What this task involves: Please take the lines from the one holding "exp <- gets exporter ;;" through the one holding "(* start metrics server *)" in the data below and copy them exactly.

##### Exercise material #####

(** [Init] is written in its four phases: what comes before the
    importer, the importer, the metadata, and the remaining stages. *)

(** Metrics prefix, CPU profile, PID file. *)
Definition initProfiling : M error unit :=
  emit (LoggerInfof StartingInit) ;;
  c <- gets cfg ;;
  when (Prefix (MetricsConfig c) =? "")%string
       (modify (withCfg (withPrefix DefaultMetricsPrefix c))) ;;
  c <- gets cfg ;;
  emit (RegisterPrometheusMetrics (Prefix (MetricsConfig c))) ;;
  (if negb (CPUProfile c =? "")%string then
     emit (LoggerInfof (CreatingProfile (CPUProfile c))) ;;
     failed <- fails OsCreateProfile ;;
     if failed : bool then
       emit (LoggerErrorf (FailureAt (CPUProfile c) (IoError OsCreateProfile))) ;;
       leave (IoError OsCreateProfile)
     else
     modify (withProfFile (Some (CPUProfile c))) ;;
     failed <- fails PprofStartCPUProfile ;;
     if failed : bool then
       emit (LoggerErrorf (FailureAt (CPUProfile c) (IoError PprofStartCPUProfile))) ;;
       leave (IoError PprofStartCPUProfile)
     else ret tt
   else ret tt) ;;
  (if negb (PIDFilePath c =? "")%string then
     failed <- fails CreateIndexerPidFile ;;
     if failed : bool then leave (IoError CreateIndexerPidFile) else ret tt
   else ret tt).

(** Initialize Importer *)
Definition initImporter : M error Genesis :=
  c <- gets cfg ;;
  imp <- gets importer ;;
  let importerName := ImporterName imp in
  configs <- yamlMarshal (ImporterConfig c) ;;
  match configs with
  | Err e => leave (FmtErrorf "Pipeline.Start(): could not serialize Importer.Args" e)
  | Ok configs =>
      pc <- makeConfig "importer" importerName configs ;;
      genesis <- extern (ImporterInit imp pc) ;;
      emit (CallImporterInit importerName pc genesis) ;;
      match genesis with
      | Err e =>
          leave (FmtErrorf ("Pipeline.Start(): could not initialize importer ("
                              ++ importerName ++ ")") e)
      | Ok genesis => ret genesis
      end
  end.

(** initialize or load pipeline metadata, check the genesis hash, apply
    the override *)
Definition initMetadata (genesis : Genesis) : M error unit :=
  let gh := Hash genesis in
  let ghbase64 := EncodeToString gh in
  modify (fun p => withPipelineMetadata
                     (withGenesis ghbase64 (GenesisNetwork genesis)
                                  (pipelineMetadata p)) p) ;;
  loaded <- try initializeOrLoadBlockMetadata ;;
  match loaded with
  | inl e => leave (FmtErrorf "Pipeline.Start(): could not read metadata" e)
  | inr st =>
      modify (withPipelineMetadata st) ;;
      if negb (GenesisHash st =? ghbase64)%string then
        leave (GenesisMismatch gh (GenesisHash st))
      else
      (* overriding NextRound if NextRoundOverride is set *)
      c <- gets cfg ;;
      when (NextRoundOverride (ConduitArgs c) >? 0)
           (emit (LoggerInfof (OverridingNextRound
                                 (NextRound st)
                                 (NextRoundOverride (ConduitArgs c)))) ;;
            modify (withPipelineMetadata
                      (withNextRound (NextRoundOverride (ConduitArgs c)) st)))
  end.

(** InitProvider, processors, exporter, callbacks, metrics server *)
Definition initStages (genesis : Genesis) : M error unit :=
  c <- gets cfg ;;
  imp <- gets importer ;;
  emit (LoggerInfof (Initialized "Importer" (ImporterName imp))) ;;
  (* InitProvider *)
  st <- gets pipelineMetadata ;;
  let ip := {| ProviderRound := NextRound st; ProviderGenesis := genesis |} in
  modify (withInitProvider (Some ip)) ;;
  (* Initialize Processors *)
  procs <- gets processors ;;
  initProcessors 0 procs ;;
  (* Initialize Exporter *)
  exp <- gets exporter ;;
  configs <- yamlMarshal (ExporterConfig c) ;;
  match configs with
  | Err e => leave (FmtErrorf "Pipeline.Start(): could not serialize Exporter.Args " e)
  | Ok configs =>
      let exporterName := ExporterName exp in
      pc <- makeConfig "exporter" exporterName configs ;;
      e <- extern (ExporterInit exp ip pc) ;;
      emit (CallExporterInit exporterName pc e) ;;
      match e with
      | Some e =>
          leave (FmtErrorf ("Pipeline.Start(): could not initialize Exporter ("
                              ++ exporterName ++ ")") e)
      | None =>
          emit (LoggerInfof (Initialized "Exporter" exporterName)) ;;
          (* Register callbacks. *)
          registerLifecycleCallbacks ;;
          (* start metrics server *)
          when (Mode (MetricsConfig c) =? "ON")%string
               (emit (RegisterPluginMetrics (Prefix (MetricsConfig c))) ;;
                emit (StartMetricsServer (Addr (MetricsConfig c))))
      end
  end.

(** Init prepares the pipeline for processing block data *)
Definition Init : M error unit :=
  initProfiling ;;
  genesis <- initImporter ;;
  initMetadata genesis ;;
  initStages genesis.

(** ** Start *)

Definition emitAll {X : Type} (es : list event) : M X unit :=
  fun m => (withTrace (trace m ++ es) m, inr tt).

(** The per-type gauges are set in the order of first occurrence (Go
    ranges over the map in no fixed order). *)
Definition addMetrics {X : Type} (block : BlockData) : M X unit :=
  emit (Observe BlockImportTimeSeconds) ;;
  emit (Observe (ImportedTxnsPerBlock (List.length (Payset block)))) ;;
  emit (Observe (ImportedRoundGauge (Round block))) ;;
  emitAll (map (fun k => Observe (ImportedTxns k (count_occ string_dec (Payset block) k)))
               (nodup string_dec (Payset block))).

#####

Reply:
  exp <- gets exporter ;;
  configs <- yamlMarshal (ExporterConfig c) ;;
  match configs with
  | Err e => leave (FmtErrorf "Pipeline.Start(): could not serialize Exporter.Args " e)
  | Ok configs =>
      let exporterName := ExporterName exp in
      pc <- makeConfig "exporter" exporterName configs ;;
      e <- extern (ExporterInit exp ip pc) ;;
      emit (CallExporterInit exporterName pc e) ;;
      match e with
      | Some e =>
          leave (FmtErrorf ("Pipeline.Start(): could not initialize Exporter ("
                              ++ exporterName ++ ")") e)
      | None =>
          emit (LoggerInfof (Initialized "Exporter" exporterName)) ;;
          (* Register callbacks. *)
          registerLifecycleCallbacks ;;
          (* start metrics server *)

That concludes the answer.